Work item: Would you please repeat exactly the lines from the one containing "log (step Scenario.clearing" to the end of the records, both included, and leave out the rest?

---------------

(** *** What each state change leaves alone *)

Lemma fetchData_fields (isInitial : bool) (fetchFn : Api.Request) (s : State) :
  location (fetchData isInitial fetchFn s) = location s
  /\ actionLoading (fetchData isInitial fetchFn s) = actionLoading s
  /\ actions (fetchData isInitial fetchFn s) = actions s
  /\ log (fetchData isInitial fetchFn s) = log s ++ [Net fetchFn]
  /\ fetches (fetchData isInitial fetchFn s) = next_ticket s :: fetches s
  /\ Polling.data (poll (fetchData isInitial fetchFn s)) = Polling.data (poll s).
Proof. destruct isInitial; repeat split. Qed.

Lemma navigate_fields (params : URLSearchParams) (s : State) :
  location (navigate params s) = params
  /\ actionLoading (navigate params s) = actionLoading s
  /\ actions (navigate params s) = actions s
  /\ Polling.data (poll (navigate params s)) = Polling.data (poll s).
Proof.
  unfold navigate.
  destruct (num_eqb _ _ && filter_eqb _ _); repeat split.
Qed.

Lemma await_fields (a : Action) (s : State) :
  location (await a s) = location s
  /\ poll (await a s) = poll s
  /\ actionLoading (await a s) = actionLoading s
  /\ fetches (await a s) = fetches s
  /\ actions (await a s)
     = actions s ++ [(next_ticket s, mkSuspended a (fetchSignals (location s)))]
  /\ log (await a s) = log s ++ [Net (request_of a)].
Proof. repeat split. Qed.

(** Only the completion of a fetch writes [data]. *)
Lemma step_data_single_writer (s : State) (ev : Event) :
  (forall ticket o now, ev <> FetchSettled ticket o now) ->
  Polling.data (poll (step s ev)) = Polling.data (poll s).
Proof.
  intros Hev. destruct ev as [ | | ticket o now | b row answer | po answer
                             | ticket o | value | | ]; cbn [step].
  - apply fetchData_fields.
  - destruct (displayed s); [| reflexivity].
    destruct (Polling.isRefreshing (poll s)); [reflexivity |].
    apply fetchData_fields.
  - exfalso. exact (Hev ticket o now eq_refl).
  - destruct (onClick s b row) as [i |]; [| reflexivity].
    destruct b; [reflexivity | reflexivity |].
    unfold handleDelete. destruct answer; reflexivity.
  - destruct (displayed s); [| reflexivity].
    unfold handleDeleteAll. destruct answer; reflexivity.
  - destruct (lookup ticket (actions s)) as [k |]; [| reflexivity].
    unfold resume. destruct (what k), o; cbn; try reflexivity;
      destruct (Polling.isLoading _); reflexivity.
  - destruct (displayed s); [| reflexivity]. apply navigate_fields.
  - destruct (displayed s) as [signals |]; [| reflexivity].
    destruct (_ && _); [apply navigate_fields | reflexivity].
  - destruct (displayed s) as [signals |]; [| reflexivity].
    destruct (_ && _); [apply navigate_fields | reflexivity].
Qed.

Lemma pending_confirmation_spec (signal : TradeSignal) :
  is_pending_confirmation signal = true
  <-> status signal = Some "pending_confirmation".
Proof.
  unfold is_pending_confirmation. destruct (status signal) as [st |].
  - destruct (String.eqb_spec st "pending_confirmation"); split;
      congruence.
  - split; discriminate.
Qed.

(** C5: a click on Confirm or Reject reaches its handler only on a row
    whose status is [pending_confirmation]; on a row in any other status
    the click changes nothing, so no call leaves. *)
Theorem confirm_reject_only_when_pending_confirmation
  (s : State) (b : Button) (row : nat) (answer : bool) :
  b <> DeleteButton ->
  (forall signals signal,
      displayed s = Some signals ->
      nth_error (items signals) row = Some signal ->
      status signal <> Some "pending_confirmation" ->
      step s (Click b row answer) = s
      /\ calls (step s (Click b row answer)) = calls s)
  /\ (forall i,
         onClick s b row = Some i ->
         exists signals signal,
           displayed s = Some signals
           /\ nth_error (items signals) row = Some signal
           /\ status signal = Some "pending_confirmation"
           /\ id signal = Some i).
Proof.
  intros Hb. split.
  - intros signals signal Hshown Hrow Hst.
    assert (Hno : onClick s b row = None).
    { unfold onClick. rewrite Hshown, Hrow.
      assert (Hp : is_pending_confirmation signal = false).
      { destruct (is_pending_confirmation signal) eqn:E; [| reflexivity].
        apply pending_confirmation_spec in E. contradiction. }
      destruct b; cbn; rewrite ?Hp; try reflexivity. contradiction. }
    cbn [step]. rewrite Hno. split; reflexivity.
  - intros i Hclick. unfold onClick in Hclick.
    destruct (displayed s) as [signals |]; [| discriminate].
    destruct (nth_error (items signals) row) as [signal |] eqn:Hrow;
      [| discriminate].
    exists signals, signal.
    assert (Hr : rendered b signal
                 = if is_pending_confirmation signal then truthy_id signal
                   else None).
    { destruct b; try reflexivity. contradiction. }
    rewrite Hr in Hclick.
    destruct (is_pending_confirmation signal) eqn:Hp; [| discriminate].
    apply pending_confirmation_spec in Hp.
    unfold truthy_id in Hclick.
    destruct (id signal) as [j |]; [| discriminate].
    destruct (j =? 0); [discriminate |].
    destruct (disabled (actionLoading s) j); [discriminate |].
    injection Hclick as ->. repeat split; assumption.
Qed.

Lemma confirm_reject_only_when_pending_confirmation_witness :
  step Scenario.loaded (Click ConfirmButton 2 true) = Scenario.loaded
  /\ calls (step Scenario.loaded (Click ConfirmButton 2 true))
     = calls Scenario.loaded.
Proof.
  apply (proj1 (confirm_reject_only_when_pending_confirmation
                  Scenario.loaded ConfirmButton 2 true
                  ltac:(discriminate))
           Scenario.snapshot (Scenario.signal 3 "executed")).
  - reflexivity.
  - reflexivity.
  - discriminate.
Defined.

(** C6: [handleDeleteAll] asks first; when the user declines, nothing
    leaves.  When the user agrees the one call is the bulk delete, and once
    it resolves the handler shows the [deleted_count] of the answer and
    then asks the hook for a refresh. *)
Theorem deleteAll_asks_first (s : State) (processedOnly : bool) :
  calls (step s (ClickDeleteAll processedOnly false)) = calls s
  /\ actions (step s (ClickDeleteAll processedOnly false)) = actions s
  /\ (forall signals,
         displayed s = Some signals ->
         exists question,
           log (step s (ClickDeleteAll processedOnly true))
           = log s ++ [Dialog question true;
                       Net (Api.signalsApi.deleteAll processedOnly)])
  /\ (forall ticket k result n,
         lookup ticket (actions s) = Some k ->
         what k = DeleteAll processedOnly ->
         deleted_count result = Some n ->
         let s' := step s (ActionSettled ticket (Resolved result)) in
         log s'
         = log s ++ [Alert ("Deleted " +++ string_of_Z n +++ " signals");
                     Net (captured_fetch k)]
         /\ fetches s' = next_ticket s :: fetches s
         /\ Polling.isRefreshing (poll s') = true).
Proof.
  split; [| split; [| split]].
  - cbn [step]. destruct (displayed s); [| reflexivity].
    unfold handleDeleteAll, calls. cbn. rewrite flat_map_app. cbn.
    apply app_nil_r.
  - cbn [step]. destruct (displayed s); reflexivity.
  - intros signals Hshown. cbn [step]. rewrite Hshown.
    unfold handleDeleteAll. cbn. rewrite <- app_assoc. cbn. eauto.
  - intros ticket k result n Hk Hwhat Hn. cbn [step]. rewrite Hk.
    unfold resume. rewrite Hwhat. cbn. unfold deleted_text. rewrite Hn.
    rewrite <- app_assoc. repeat split.
Qed.

Lemma deleteAll_asks_first_witness :
  log (step Scenario.clearing (ActionSettled 1 (Resolved (Scenario.deleted 5))))
  = log Scenario.clearing
      ++ [Alert ("Deleted " +++ string_of_Z 5 +++ " signals");
          Net (captured_fetch Scenario.clearing_handler)]
  /\ fetches (step Scenario.clearing
                (ActionSettled 1 (Resolved (Scenario.deleted 5))))
     = next_ticket Scenario.clearing :: fetches Scenario.clearing
  /\ Polling.isRefreshing
       (poll (step Scenario.clearing
                (ActionSettled 1 (Resolved (Scenario.deleted 5)))))
     = true.
Proof.
  apply (proj2 (proj2 (proj2 (deleteAll_asks_first Scenario.clearing true)))
           1%nat Scenario.clearing_handler (Scenario.deleted 5) 5);
    reflexivity.
Defined.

---------------

Answer for this exercise:
  log (step Scenario.clearing (ActionSettled 1 (Resolved (Scenario.deleted 5))))
  = log Scenario.clearing
      ++ [Alert ("Deleted " +++ string_of_Z 5 +++ " signals");
          Net (captured_fetch Scenario.clearing_handler)]
  /\ fetches (step Scenario.clearing
                (ActionSettled 1 (Resolved (Scenario.deleted 5))))
     = next_ticket Scenario.clearing :: fetches Scenario.clearing
  /\ Polling.isRefreshing
       (poll (step Scenario.clearing
                (ActionSettled 1 (Resolved (Scenario.deleted 5)))))
     = true.
Proof.
  apply (proj2 (proj2 (proj2 (deleteAll_asks_first Scenario.clearing true)))
           1%nat Scenario.clearing_handler (Scenario.deleted 5) 5);
    reflexivity.
Defined.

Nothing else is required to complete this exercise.